Eu franzi a testa. "E você não vai me esperar no spa? Onde você vai?"
Vincent riu novamente. "Claro que não. Eu vou dar uma volta, minha rainha."
"Você é tão injusto, Vincent!"
"Vamos então?"
*
O carro parou em frente ao salão e spa que Rita havia recomendado. Quando eu saí, olhei para a janela aberta.
"Me avise quando você terminar, minha rainha", disse Vincent.
Eu balancei a cabeça relutantemente. "Ok."
Vincent rapidamente se despediu e foi embora. Estranhamente, ele foi embora com pressa, não esperando como de costume. Parecia que ele tinha algo urgente para fazer. Eu me perguntei o que poderia ser.
Ao me aproximar da entrada do spa, senti um cheiro vagamente familiar – o cheiro de um lobo. A área estava movimentada com lojas e pessoas, mas o cheiro ficou mais forte. Onde estava esse lobo?
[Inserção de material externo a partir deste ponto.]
Definition ret {S A} (a : A) : M S A := fun s => Some (a, s).
Definition bind {S A B} (c : M S A) (k : A -> M S B) : M S B :=
  fun s => match c s with None => None | Some (a, s') => k a s' end.
Definition get {S} : M S S := fun s => Some (s, s).
Definition put {S} (s : S) : M S unit := fun _ => Some (tt, s).
Definition modify {S} (f : S -> S) : M S unit := fun s => Some (tt, f s).
Definition gets {S A} (f : S -> A) : M S A := fun s => Some (f s, s).
Definition undef {S A} : M S A := fun _ => None.

(** Lift an optional value: [None] is undefined behaviour. *)
Definition lift {S A} (o : option A) : M S A :=
  fun s => match o with None => None | Some a => Some (a, s) end.

Declare Scope monad_scope.
Delimit Scope monad_scope with monad.
Notation "x <- c ;; k" := (bind c (fun x => k))
  (at level 100, c at level 61, right associativity) : monad_scope.
Notation "c ;; k" := (bind c (fun _ => k))
  (at level 100, k at level 200, right associativity) : monad_scope.
Notation "'when' b 'do' c" := (if b then c else ret tt)
  (at level 60, b at level 59, c at level 59) : monad_scope.
#[global] Open Scope monad_scope.

(** Total-correctness weakest precondition: [c] is defined from [s] and its
    result satisfies [Q]. *)
Definition wp {S A} (c : M S A) (Q : A -> S -> Prop) (s : S) : Prop :=
  match c s with None => False | Some (a, s') => Q a s' end.

Section wp.
Context {S A B : Type}.
Implicit Types (s : S) (Q : A -> S -> Prop).
(* ===== verification/Format.v ===== *)
(** * Formatted output of the C library (libc/stdio)

    [__vcbprintf], the conversions it knows, and the functions built on it:
    [sprintf], [printf], [putchar] and [puts].  A C string is the list of its
    bytes without the final zero, a [va_list] the list of the arguments. *)

From S2P Require Import Prelude Mem.

(** ** The code *)

Definition INT_MAX : Z := 2147483647.
Definition EOF : Z := -1.

(** An argument of a variadic call: an [int] or [unsigned], a pointer that is
    printed, or a pointer to a string. *)
Inductive arg := Int (n : Z) | Ptr (p : Z) | Str (s : list Z).

Definition lower : list Z := [48; 49; 50; 51; 52; 53; 54; 55; 56; 57; 97; 98; 99; 100; 101; 102].
Definition upper : list Z := [48; 49; 50; 51; 52; 53; 54; 55; 56; 57; 65; 66; 67; 68; 69; 70].

(** The [do] loop of [utoa]; [room] is what is left of [tmp]. *)
Fixpoint utoa_loop (room : nat) (digits : list Z) (value base : Z) (tmp : list Z) : option (list Z) :=
  match room with
  | O => None
  | S room' =>
      match digits !! Z.to_nat (value mod base) with
      | None => None
      | Some d =>
          let tmp := tmp ++ [d] in
          let value := value / base in
          if value =? 0 then Some tmp else utoa_loop room' digits value base tmp
      end
  end.

(** [buf[i] = tmp[len - 1 - i]] for every [i]; [cap] is the size of [buf]. *)
Definition utoa (value base : Z) (uppercase : bool) (cap : nat) : option (list Z) :=
  match utoa_loop 32 (if uppercase then upper else lower) value base [] with
  | None => None
  | Some tmp =>
      let len := length tmp in
      if decide (len <= cap)%nat then mapM (fun i => tmp !! (len - 1 - i)%nat) (seq 0 len) else None
  end.

(** The byte behind a position of a format string: 0 at its end. *)
Definition at0 (f : list Z) : Z := match f with [] => 0 | c :: _ => c end.

(** [while (format[amount] && format[amount] != '%') amount++;] *)
Fixpoint run_length (f : list Z) : nat :=
  match f with
  | [] => 0
  | c :: f' => if c =? 37 then 0 else S (run_length f')
  end.

(** The text of one conversion, the [format_sink] data of its branch: what [c]
    makes of the next argument; [None] is a mismatch with the argument or an
    overflow of the local buffer. *)
Definition convert (c : Z) (a : arg) : option (list Z) :=
  match a with
  | Int n =>
      if c =? 99 then Some [u8 n]
      else if c =? 100 then
        let num := s32 n in
        let mag := if num <? 0 then u64 (- num) else num in
        let sign := if num <? 0 then [45] else [] in
        app sign <$> utoa mag 10 false (12 - length sign)
      else if c =? 117 then utoa (u32 n) 10 false 10
      else if c =? 120 then utoa (u32 n) 16 false 8
      else None
  | Ptr p => if c =? 112 then app [48; 120] <$> utoa (u64 p) 16 false 16 else None
  | Str s => if c =? 115 then Some s else None
  end.
Definition is_conversion (c : Z) : bool :=
  (c =? 99) || (c =? 112) || (c =? 100) || (c =? 117) || (c =? 120) || (c =? 115).
(* ===== verification/FrameAlloc.v ===== *)
(** * The interface of the physical page allocator

    What the page-table code, the loader and the process code rely on: four
    operations on an allocator state, and laws phrased on the abstract content
    of that state, the reference count of every physical page.  [Pmm]
    implements the interface; [Vmm] and [Elf] are verified against it. *)

From S2P Require Import Prelude.

Definition PAGE_SIZE : Z := 4096.

(** A page that may be handed out: page aligned, not the page at address 0 and
    below 2^46, so that the direct map of the higher half can hold it. *)
Definition valid_frame (p : Z) : Prop := p mod PAGE_SIZE = 0 /\ 0 < p < 70368744177664.

Class FrameOps (S : Type) := {
  fa_alloc : M S Z;
  fa_free : Z -> M S unit;
  fa_ref_inc : Z -> M S unit;
  fa_refcount : Z -> M S Z;
}.

Class FrameAlloc (S : Type) `{FrameOps S} := {
  fa_wf : S -> Prop;
  (** [frames s p]: [None] when the page at physical address [p] is free,
      [Some n] when it is in use with reference count [n]. *)
  frames : S -> Z -> option Z;
  fa_alloc_spec s :
    fa_wf s ->
    wp fa_alloc (fun p s' => fa_wf s' /\
      ((p = 0 /\ (forall q, frames s q <> None) /\ forall q, frames s' q = frames s q) \/
       (valid_frame p /\ frames s p = None /\ frames s' p = Some 1 /\
        forall q, q <> p -> frames s' q = frames s q))) s;
  fa_free_spec s p n :
    fa_wf s -> valid_frame p -> frames s p = Some n -> 1 <= n ->
    wp (fa_free p) (fun _ s' => fa_wf s' /\
      frames s' p = (if n =? 1 then None else Some (n - 1)) /\
      forall q, q <> p -> frames s' q = frames s q) s;
  fa_ref_inc_spec s p n :
    fa_wf s -> valid_frame p -> frames s p = Some n -> 1 <= n -> n + 1 < 65536 ->
    wp (fa_ref_inc p) (fun _ s' => fa_wf s' /\
      frames s' p = Some (n + 1) /\
      forall q, q <> p -> frames s' q = frames s q) s;
  fa_refcount_spec s p n :
    fa_wf s -> valid_frame p -> frames s p = Some n -> 1 <= n ->
    wp (fa_refcount p) (fun r s' => r = n /\ s' = s) s;
}.
Lemma pmm_refcount_law s p n :
  pmm_wf s -> valid_frame p -> pmm_frames s p = Some n -> 1 <= n ->
  wp (pmm_page_refcount p) (fun r s' => r = n /\ s' = s) s.
Proof.
  intros Hwf _ Hf Hn. apply frames_in_use in Hf as (j & -> & Hj & Hb & <-); [|done].
  unfold pmm_page_refcount. rewrite Z.div_mul by done.
  pose proof (wf_refcounts s Hwf). by apply wp_refcount_get; [lia|].
Qed.

#[export] Instance pmm_alloc : FrameAlloc pmm := {|
  fa_wf := pmm_wf;
  frames := pmm_frames;
  fa_alloc_spec := pmm_alloc_law;
  fa_free_spec := pmm_free_law;
  fa_ref_inc_spec := pmm_ref_inc_law;
  fa_refcount_spec := pmm_refcount_law;
|}.

(** ** Refinement of an abstract reference-counting allocator *)

Inductive pmm_op :=
  | OpAlloc
  | OpFree (p : Z)
  | OpRefInc (p : Z).

Definition run_op (op : pmm_op) : M pmm Z :=
  match op with
  | OpAlloc => pmm_alloc_page
  | OpFree p => pmm_free_page p ;; ret 0
  | OpRefInc p => pmm_page_ref_inc p ;; ret 0
  end.

(** The abstract allocator: a partial map from pages to counts.  [f' =_p f]
    outside the page the operation names. *)
Definition agree_but (p : Z) (f f' : Z -> option Z) : Prop := forall q, q <> p -> f' q = f q.

Inductive frames_step : (Z -> option Z) -> pmm_op -> Z -> (Z -> option Z) -> Prop :=
  | fs_alloc f f' p :
      valid_frame p -> f p = None -> f' p = Some 1 -> agree_but p f f' ->
      frames_step f OpAlloc p f'
  | fs_full f f' :
      (forall p, f p <> None) -> (forall p, f' p = f p) -> frames_step f OpAlloc 0 f'
  | fs_last f f' p :
      f p = Some 1 -> f' p = None -> agree_but p f f' -> frames_step f (OpFree p) 0 f'
  | fs_drop f f' p n :
      1 < n -> f p = Some n -> f' p = Some (n - 1) -> agree_but p f f' ->
      frames_step f (OpFree p) 0 f'
  | fs_share f f' p n :
      f p = Some n -> f' p = Some (n + 1) -> agree_but p f f' ->
      frames_step f (OpRefInc p) 0 f'.

(** The caller's side of the contract: a page is released or shared only by an
    owner, and its count has room. *)
Definition legal (f : Z -> option Z) (op : pmm_op) : Prop :=
  match op with
  | OpAlloc => True
  | OpFree p => valid_frame p /\ exists n, f p = Some n /\ 1 <= n
  | OpRefInc p => valid_frame p /\ exists n, f p = Some n /\ 1 <= n /\ n + 1 < 65536
  end.

(** [run_ops ops] runs a sequence of calls; [frames_run] is a sequence of
    abstract steps. *)
Fixpoint run_ops (ops : list pmm_op) : M pmm (list Z) :=
  match ops with
  | [] => ret []
  | op :: rest => r <- run_op op ;; rs <- run_ops rest ;; ret (r :: rs)
  end.

Inductive frames_run : (Z -> option Z) -> list pmm_op -> list Z -> (Z -> option Z) -> Prop :=
  | fr_nil f f' : (forall p, f' p = f p) -> frames_run f [] [] f'
  | fr_cons f f1 f' op ops r rs :
      frames_step f op r f1 -> frames_run f1 ops rs f' ->
      frames_run f (op :: ops) (r :: rs) f'.

(** Every abstract run that starts like this is legal. *)
Fixpoint legal_run (f : Z -> option Z) (ops : list pmm_op) : Prop :=
  match ops with
  | [] => True
  | op :: rest => legal f op /\ forall r f', frames_step f op r f' -> legal_run f' rest
  end.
Um sino tocou da barbearia duas portas antes do spa. Um homem saiu e o cheiro do lobo ficou mais forte. Eu congelei, olhando incrédula enquanto o reconhecia.
"Jeremy", eu engasguei.
Jeremy também se virou e congelou, sua expressão de total choque, como se tivesse visto um fantasma. Antes que eu pudesse correr, ele estava ao meu lado, agarrando meu braço com força e olhando para mim com atenção.
"Dalila?"
"Me solta!" Eu lutei contra sua força.
"Por quê? Por que você deixou nossa alcateia? Responda, Dalila!"